Exercise: Within these entries, which lines include the string "length"? Copy each one.

Dataset entries:
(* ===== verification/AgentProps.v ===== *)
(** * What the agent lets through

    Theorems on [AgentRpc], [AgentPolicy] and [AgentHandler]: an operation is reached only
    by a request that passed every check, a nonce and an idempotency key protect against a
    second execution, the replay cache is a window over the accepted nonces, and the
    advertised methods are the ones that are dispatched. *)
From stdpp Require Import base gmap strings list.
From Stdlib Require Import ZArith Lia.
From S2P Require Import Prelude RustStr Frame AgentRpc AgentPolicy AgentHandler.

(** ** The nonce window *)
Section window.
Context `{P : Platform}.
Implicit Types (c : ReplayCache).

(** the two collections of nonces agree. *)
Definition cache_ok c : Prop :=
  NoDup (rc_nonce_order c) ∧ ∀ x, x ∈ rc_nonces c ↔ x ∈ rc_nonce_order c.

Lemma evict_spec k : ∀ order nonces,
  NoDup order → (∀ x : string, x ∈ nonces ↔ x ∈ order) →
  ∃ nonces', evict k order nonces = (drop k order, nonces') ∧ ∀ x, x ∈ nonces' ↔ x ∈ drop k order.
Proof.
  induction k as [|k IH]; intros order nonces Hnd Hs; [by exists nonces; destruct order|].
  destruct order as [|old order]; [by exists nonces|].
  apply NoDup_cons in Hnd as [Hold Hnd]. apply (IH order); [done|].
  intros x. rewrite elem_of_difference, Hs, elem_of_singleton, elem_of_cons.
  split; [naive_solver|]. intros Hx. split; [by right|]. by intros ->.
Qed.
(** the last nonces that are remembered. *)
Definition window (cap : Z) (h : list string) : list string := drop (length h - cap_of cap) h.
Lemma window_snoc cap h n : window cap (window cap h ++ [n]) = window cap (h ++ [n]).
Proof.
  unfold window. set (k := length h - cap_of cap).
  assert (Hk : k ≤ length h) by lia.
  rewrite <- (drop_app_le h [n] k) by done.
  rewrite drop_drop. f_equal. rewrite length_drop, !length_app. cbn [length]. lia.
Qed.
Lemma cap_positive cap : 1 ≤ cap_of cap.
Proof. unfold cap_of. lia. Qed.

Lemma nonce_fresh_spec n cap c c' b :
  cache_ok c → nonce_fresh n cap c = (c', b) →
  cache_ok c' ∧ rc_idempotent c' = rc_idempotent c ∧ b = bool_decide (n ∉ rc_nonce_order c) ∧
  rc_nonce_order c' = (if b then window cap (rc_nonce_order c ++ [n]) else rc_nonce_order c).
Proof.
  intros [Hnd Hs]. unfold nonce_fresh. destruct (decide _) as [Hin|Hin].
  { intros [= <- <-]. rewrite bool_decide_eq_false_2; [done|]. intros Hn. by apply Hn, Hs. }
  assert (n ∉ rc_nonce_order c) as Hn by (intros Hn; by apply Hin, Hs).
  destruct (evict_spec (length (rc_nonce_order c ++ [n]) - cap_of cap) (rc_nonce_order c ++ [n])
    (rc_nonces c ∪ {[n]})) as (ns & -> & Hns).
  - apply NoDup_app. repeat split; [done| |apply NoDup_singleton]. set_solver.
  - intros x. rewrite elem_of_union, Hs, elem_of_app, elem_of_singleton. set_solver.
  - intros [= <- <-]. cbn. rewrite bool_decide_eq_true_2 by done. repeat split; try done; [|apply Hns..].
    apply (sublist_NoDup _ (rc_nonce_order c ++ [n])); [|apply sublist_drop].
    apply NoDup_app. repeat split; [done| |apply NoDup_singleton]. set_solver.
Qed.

---

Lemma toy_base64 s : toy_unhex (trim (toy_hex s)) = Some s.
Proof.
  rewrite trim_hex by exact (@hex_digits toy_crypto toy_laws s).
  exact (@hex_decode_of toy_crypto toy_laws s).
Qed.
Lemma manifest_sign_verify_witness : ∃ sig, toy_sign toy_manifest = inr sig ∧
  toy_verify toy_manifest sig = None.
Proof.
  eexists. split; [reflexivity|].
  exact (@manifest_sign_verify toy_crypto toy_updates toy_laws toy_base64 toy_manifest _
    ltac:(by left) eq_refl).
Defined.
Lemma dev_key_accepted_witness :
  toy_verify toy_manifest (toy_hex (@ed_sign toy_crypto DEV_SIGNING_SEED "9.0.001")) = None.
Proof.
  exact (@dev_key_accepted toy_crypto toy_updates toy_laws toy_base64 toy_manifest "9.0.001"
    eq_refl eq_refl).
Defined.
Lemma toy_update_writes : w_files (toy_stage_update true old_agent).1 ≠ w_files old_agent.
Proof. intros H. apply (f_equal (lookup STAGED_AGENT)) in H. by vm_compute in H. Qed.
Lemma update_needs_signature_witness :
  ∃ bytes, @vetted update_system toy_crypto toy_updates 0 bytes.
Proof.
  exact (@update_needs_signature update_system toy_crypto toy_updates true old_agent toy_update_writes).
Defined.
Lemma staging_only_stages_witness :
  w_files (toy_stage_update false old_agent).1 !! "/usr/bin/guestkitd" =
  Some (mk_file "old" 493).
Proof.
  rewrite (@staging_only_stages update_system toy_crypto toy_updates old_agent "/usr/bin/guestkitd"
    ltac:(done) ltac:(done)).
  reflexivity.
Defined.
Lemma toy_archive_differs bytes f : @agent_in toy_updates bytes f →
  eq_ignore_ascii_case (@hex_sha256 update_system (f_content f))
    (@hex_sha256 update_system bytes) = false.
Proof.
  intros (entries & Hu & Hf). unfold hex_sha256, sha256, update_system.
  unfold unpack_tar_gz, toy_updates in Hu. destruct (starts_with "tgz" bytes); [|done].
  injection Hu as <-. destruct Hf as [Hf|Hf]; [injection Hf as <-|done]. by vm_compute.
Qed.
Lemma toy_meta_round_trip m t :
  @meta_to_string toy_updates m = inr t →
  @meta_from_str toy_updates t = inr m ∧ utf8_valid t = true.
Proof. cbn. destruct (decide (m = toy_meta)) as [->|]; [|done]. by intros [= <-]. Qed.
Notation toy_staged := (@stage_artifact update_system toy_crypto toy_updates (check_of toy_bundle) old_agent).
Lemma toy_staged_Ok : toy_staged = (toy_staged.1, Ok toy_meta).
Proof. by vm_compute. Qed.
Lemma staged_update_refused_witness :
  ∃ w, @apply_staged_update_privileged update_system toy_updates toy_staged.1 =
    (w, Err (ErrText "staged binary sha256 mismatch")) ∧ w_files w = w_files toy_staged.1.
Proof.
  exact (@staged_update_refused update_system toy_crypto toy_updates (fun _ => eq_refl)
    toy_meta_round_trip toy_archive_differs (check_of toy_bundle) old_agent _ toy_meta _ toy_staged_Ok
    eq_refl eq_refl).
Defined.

Response to the task:
Definition window (cap : Z) (h : list string) : list string := drop (length h - cap_of cap) h.
  unfold window. set (k := length h - cap_of cap).
  assert (Hk : k ≤ length h) by lia.
  rewrite drop_drop. f_equal. rewrite length_drop, !length_app. cbn [length]. lia.
  destruct (evict_spec (length (rc_nonce_order c ++ [n]) - cap_of cap) (rc_nonce_order c ++ [n])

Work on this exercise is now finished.